A brief aside here. Cutpoints are generally universal (low is low for everyone) but perhaps they shouldn't be. Vitamin D is shepherded around the circulation, in part, by vitamin D-binding protein. Only "free" vitamin D is biologically active, yet all the vitamin D (even the bound part) gets measured when you have your vitamin D level checked. In other words, if your vitamin D binding protein doesn't hold on as tight to vitamin D, your measured level will not be changed, but your physiologically important level may be significantly higher. It turns out that a significant proportion of black individuals have a "looser" phenotype of vitamin D-binding protein, which may explain why vitamin D deficiency appears to be so incredibly common in black populations, and yet clinical outcomes like fracture and osteoporosis are not.

Above, I said we would choose a cutpoint and reanalyze the data. A really rigorous researcher will repeat that deficient/not deficient analysis at multiple cutpoints. Perhaps at every possible cutpoint. As you can imagine, picking a higher cutpoint will classify more people as deficient, and a lower cutpoint will classify fewer people as deficient. The choices both have their tradeoffs. Classifying more people means fewer people who might benefit from treatment will fall through the cracks, but you'll also worry a lot of people needlessly.

In the case of vitamin D, we could argue that the current cutpoint of 20ng/mL might be a bit high (given that we are including roughly half of the U.S. population in the deficient category).

The real proof, though, is in the trial. Once you've decided who is deficient, you can then, you know, treat them. If you decided correctly, treatment should significantly improve the outcome rate that you saw in the observational phase of this whole endeavor.

I will not go into the slew of trials evaluating vitamin D supplementation, but I will say that they have overall been disappointing.

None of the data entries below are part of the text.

(* ===== verification/Demo.v ===== *)
(** A concrete environment, in which the theorems about servers are instantiated: the
    abstract log, a state machine that records its calls, a random engine that draws
    the lower bound, and the iteration order of [gmap]. *)
From S2P Require Import Prelude Buffer Codec LogStore Timer Peer RaftState Raft Member.
From S2P Require Import Server.

Inductive sm_call :=
| Committed (i : Z) (d : list byte)
| PreCommitted (i : Z) (d : list byte)
| RolledBack (i : Z) (d : list byte)
| Saved (offset : Z) (d : list byte)
| Applied (sn : snapshot)
| Created (sn : snapshot).

(** The calls, newest first, and the last snapshot with its content. *)
Record recorder := mk_recorder {
  rec_calls : list sm_call; rec_snapshot : option snapshot; rec_content : list byte }.
#[export] Instance eta_recorder : Eta recorder := λ r,
  mk_recorder (rec_calls r) (rec_snapshot r) (rec_content r).
Definition record (c : sm_call) : M recorder unit := modify (λ r, r <| rec_calls ::= cons c |>).

#[export] Instance recorder_sm : StateMachine recorder := {|
  sm_commit i b := record (Committed i (bdata b));
  sm_pre_commit i b := record (PreCommitted i (bdata b));
  sm_rollback i b := record (RolledBack i (bdata b));
  sm_save_snapshot_data sn off b := record (Saved off (bdata b));
  sm_apply_snapshot sn := record (Applied sn);; mret true;
  sm_read_snapshot_data sn off b :=
    r ← get;
    let d := rd_at (Z.to_nat off) (Buf.size b) (rec_content r) in
    mret (Z.of_nat (length d), b <| bdata ::= wr_at 0 d |>);
  sm_last_snapshot := gets rec_snapshot;
  sm_create_snapshot sn :=
    record (Created sn);; modify (λ r, r <| rec_snapshot := Some sn |>) |}.

#[export] Program Instance demo_env : RaftEnv := {|
  rand_timeout ps s := (election_timeout_lower_bound_ ps, s + 1);
  create_client e := true;
  peer_order m := (map_to_list m).*1 |}.
Next Obligation. simpl. lia. Qed.
Next Obligation. done. Qed.

(** Server [id] of a cluster of three, with an empty log. *)
Definition host (n : Z) : list byte := [byte_of (48 + n)].
Definition demo_cluster : cluster_config :=
  mk_cluster_config 0 0 [mk_srv_config 1 (host 1); mk_srv_config 2 (host 2); mk_srv_config 3 (host 3)].
Definition demo_log : alog := mk_alog 1 [].
Definition demo_blank (id : Z) : server alog recorder :=
  blank id default_params None demo_log (mk_recorder [] None []) demo_cluster 0.
Definition demo_server (id : Z) : server alog recorder := final (construct (demo_blank id)).

Definition vote_req (src dst term lt li : Z) : req_msg :=
  mk_req term request_vote_request src dst lt li 0 [].
Definition vote_resp (src dst term : Z) (granted : bool) : resp_msg :=
  mk_resp term request_vote_response src dst 1 granted.
Definition data_entry (term n : Z) : log_entry :=
  mk_log_entry term app_log (Some (mk_buffer [byte_of n] 0)).
Definition append_req (src dst term lt li ci : Z) (es : list log_entry) : req_msg :=
  mk_req term append_entries_request src dst lt li ci es.

(** Server 1 becomes the leader of term 1 with the vote of server 2. *)
Definition elect : list event :=
  [EvElectionTimeout;
   EvRpcResult (Member 2) (vote_req 1 2 1 0 0) resp_handler_ (Some (vote_resp 2 1 1 true))].
Definition demo_leader : server alog recorder := final (run elect (demo_server 1)).

Example demo_leader_elected :
  role_ demo_leader = leader ∧ ss_term (state_ demo_leader) = 1 ∧
  al_next (log_store_ demo_leader) = 2 ∧ config_changing_ demo_leader = true.
Proof. vm_compute. auto. Qed.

That's right. In the end, after all the rigmarole of observational studies, debates about cutpoints, and clinical trials, we still don't know what normal is for vitamin D. In fact, the U.S. Preventive Services Task Force states that there is insufficient evidence to recommend for or against screening of vitamin D in the general population. We can fight a lot about what is normal, but maybe we shouldn't even be looking in the first place.